TASK INPUT below:
(* ===== verification/Lexical.v ===== *)
(** Numbers in text: [string2Int] (libutil/util.cc), which wraps Boost's
    [lexical_cast]. The cast is a parameter; [LexicalCast] states the part of
    its documented behaviour the code relies on. *)

From S2P Require Import Prelude Strings.

(** * The integer types of the instantiations
    The instantiations at character types are left out: there the cast reads a
    single character and not a number. *)

Inductive IntType := UShort | UInt | ULong | Short | Int | Long.

Definition is_signed (N : IntType) : bool :=
  match N with Short | Int | Long => true | _ => false end.
Definition width (N : IntType) : Z :=
  match N with UShort | Short => 16 | UInt | Int => 32 | ULong | Long => 64 end.
Definition int_min (N : IntType) : Z := if is_signed N then - 2 ^ (width N - 1) else 0.
Definition int_max (N : IntType) : Z := if is_signed N then 2 ^ (width N - 1) - 1 else 2 ^ width N - 1.
Definition representable (N : IntType) (n : Z) : bool := (int_min N <=? n) && (n <=? int_max N).

(** * The cast *)

Definition numeral (s : str) : bool := nonempty s && forallb is_digit s.

(** The value of a numeral with an optional sign. *)
Definition int_value (s : str) : option Z :=
  match s with
  | c :: s' =>
      if bool_decide (c = "-"%char) then (if numeral s' then Some (- dec_value s') else None)
      else if bool_decide (c = "+"%char) then (if numeral s' then Some (dec_value s') else None)
      else if numeral s then Some (dec_value s) else None
  | [] => None
  end.

(** [boost::lexical_cast] to an integer type converts the whole of its input
    and throws [bad_lexical_cast] (here [None]) when it is not a numeral or the
    value does not fit. Nothing is assumed of a minus sign before an unsigned
    number. *)
Class LexicalCast (lexical_cast : IntType → str → option Z) : Prop := {
  lexical_cast_spec N s : hasPrefix s "-" && negb (is_signed N) = false →
    lexical_cast N s = v ← int_value s; if representable N v then Some v else None
}.

Section lexical.
Context (lexical_cast : IntType → str → option Z).

Definition string2Int (N : IntType) (s : str) : option Z :=
  if bool_decide (substr s 0 1 = "-"%str) && negb (is_signed N) then None
  else lexical_cast N s.

Context `{!LexicalCast lexical_cast}.

Lemma string2Int_spec N s :
  string2Int N s =
    if hasPrefix s "-" && negb (is_signed N) then None
    else v ← int_value s; if representable N v then Some v else None.
Proof.
  unfold string2Int, hasPrefix, substr. rewrite drop_0. change (length "-"%str) with 1%nat.
  destruct (bool_decide _ && _) eqn:E; [done|]. by apply lexical_cast_spec.
Qed.

Lemma representable_iff N n : representable N n = true ↔ int_min N ≤ n ≤ int_max N.
Proof. unfold representable. rewrite andb_true_iff. lia. Qed.

Lemma string2Int_representable N s n : string2Int N s = Some n → representable N n = true.
Proof.
  rewrite string2Int_spec. destruct (_ && _); [done|].
  destruct (int_value s) as [v|]; cbn [mbind option_bind]; [|done].
  destruct (representable N v) eqn:E; congruence.
Qed.

Lemma digit_not_sign c s : is_digit c = true → int_value (c :: s) = if numeral (c :: s) then Some (dec_value (c :: s)) else None.
Proof.
  intros Hd. unfold int_value. rewrite !bool_decide_eq_false_2; [done|..]; by intros ->.
Qed.

Lemma string2Int_numeral N s :
  numeral s = true → string2Int N s = if dec_value s <=? int_max N then Some (dec_value s) else None.
Proof.
  intros Hn. rewrite string2Int_spec. destruct s as [|c s]; [done|].
  assert (is_digit c = true) as Hc by (unfold numeral in Hn; cbn in Hn; by apply andb_true_iff in Hn as [? _]).
  assert (hasPrefix (c :: s) "-" = false) as ->.
  { unfold hasPrefix. cbn. apply bool_decide_eq_false. by intros [= ->]. }
  cbn [andb]. rewrite (digit_not_sign _ _ Hc), Hn. cbn [mbind option_bind]. unfold representable.
  assert ((int_min N <=? dec_value (c :: s)) = true) as ->; [|done].
  apply Z.leb_le. trans 0; [by destruct N|]. apply dec_value_nonneg.
  unfold numeral in Hn. by apply andb_true_iff in Hn as [_ ?].
Qed.

Lemma string2Int_not_digits N s : forallb (λ c, negb (is_digit c)) s = true → string2Int N s = None.
Proof.
  intros Hs. rewrite string2Int_spec. destruct (_ && _); [done|].
  assert (∀ t, forallb (λ c, negb (is_digit c)) t = true → numeral t = false) as Hnum.
  { intros [|c t]; [done|]. unfold numeral. cbn. by destruct (is_digit c). }
  destruct s as [|c s]; [done|]. unfold int_value. rewrite (Hnum _ Hs).
  rewrite (Hnum s) by (cbn in Hs; by apply andb_true_iff in Hs as [_ ?]).
  by repeat case_bool_decide.
Qed.

Lemma string2Int_to_string N n :
  string2Int N (std_to_string n) = if representable N n then Some n else None.
Proof.
  unfold std_to_string. destruct (Z.ltb_spec n 0) as [Hn|Hn].
  - destruct (dec_string_spec (- n)) as (Hv & Hd & Hne); [lia|].
    rewrite string2Int_spec. change (hasPrefix ("-"%char :: dec_string (- n)) "-") with (bool_decide (["-"%char] = "-"%str)).
    rewrite bool_decide_eq_true_2 by done. destruct (is_signed N) eqn:Es; cbn [negb andb].
    + cbn [int_value]. rewrite bool_decide_eq_true_2 by done. unfold numeral. rewrite Hd, Hv.
      destruct (dec_string (- n)); [done|]. cbn [nonempty andb mbind option_bind]. by rewrite Z.opp_involutive.
    + unfold representable, int_min. rewrite Es. by rewrite (proj2 (Z.leb_gt 0 n)).
  - destruct (dec_string_spec n Hn) as (Hv & Hd & Hne).
    rewrite string2Int_numeral, Hv; [|unfold numeral; rewrite Hd; by destruct (dec_string n)].
    unfold representable. assert ((int_min N <=? n) = true) as ->; [|done].
    apply Z.leb_le. trans 0; [by destruct N|done].
Qed.
End lexical.

(** * A cast as the class describes it *)

Definition plain_cast (N : IntType) (s : str) : option Z :=
  v ← int_value s; if representable N v then Some v else None.
#[export] Instance plain_cast_ok : LexicalCast plain_cast.
Proof. by split. Qed.

(** * Properties *)

(** Numbers survive their text exactly within the bounds of the type: the
    decimal form of any integer, of either sign, is read back when the target
    type can represent it and refused otherwise, and whatever text is accepted
    the number read fits the type. *)
Theorem string2Int_bounds lexical_cast `{!LexicalCast lexical_cast} N :
  (∀ n, string2Int lexical_cast N (std_to_string n) = if representable N n then Some n else None) ∧
  (∀ s n, string2Int lexical_cast N s = Some n → int_min N ≤ n ≤ int_max N).
Proof.
  split; [intros n; by apply string2Int_to_string|]. by intros s n H%string2Int_representable%representable_iff.
Qed.

Lemma string2Int_bounds_witness :
  string2Int plain_cast Int "2147483647" = Some 2147483647 ∧ string2Int plain_cast Int "2147483648" = None ∧
  string2Int plain_cast UInt (std_to_string 7) = Some 7.
Proof.
  split; [reflexivity|]. split; [reflexivity|]. exact (proj1 (string2Int_bounds plain_cast UInt) 7).
Defined.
End of TASK INPUT.
• AIM OF THE TASK: A complete answer reproduces every line of the records in which the word "UShort" occurs.

• ANSWER BELOW:
Inductive IntType := UShort | UInt | ULong | Short | Int | Long.
  match N with UShort | Short => 16 | UInt | Int => 32 | ULong | Long => 64 end.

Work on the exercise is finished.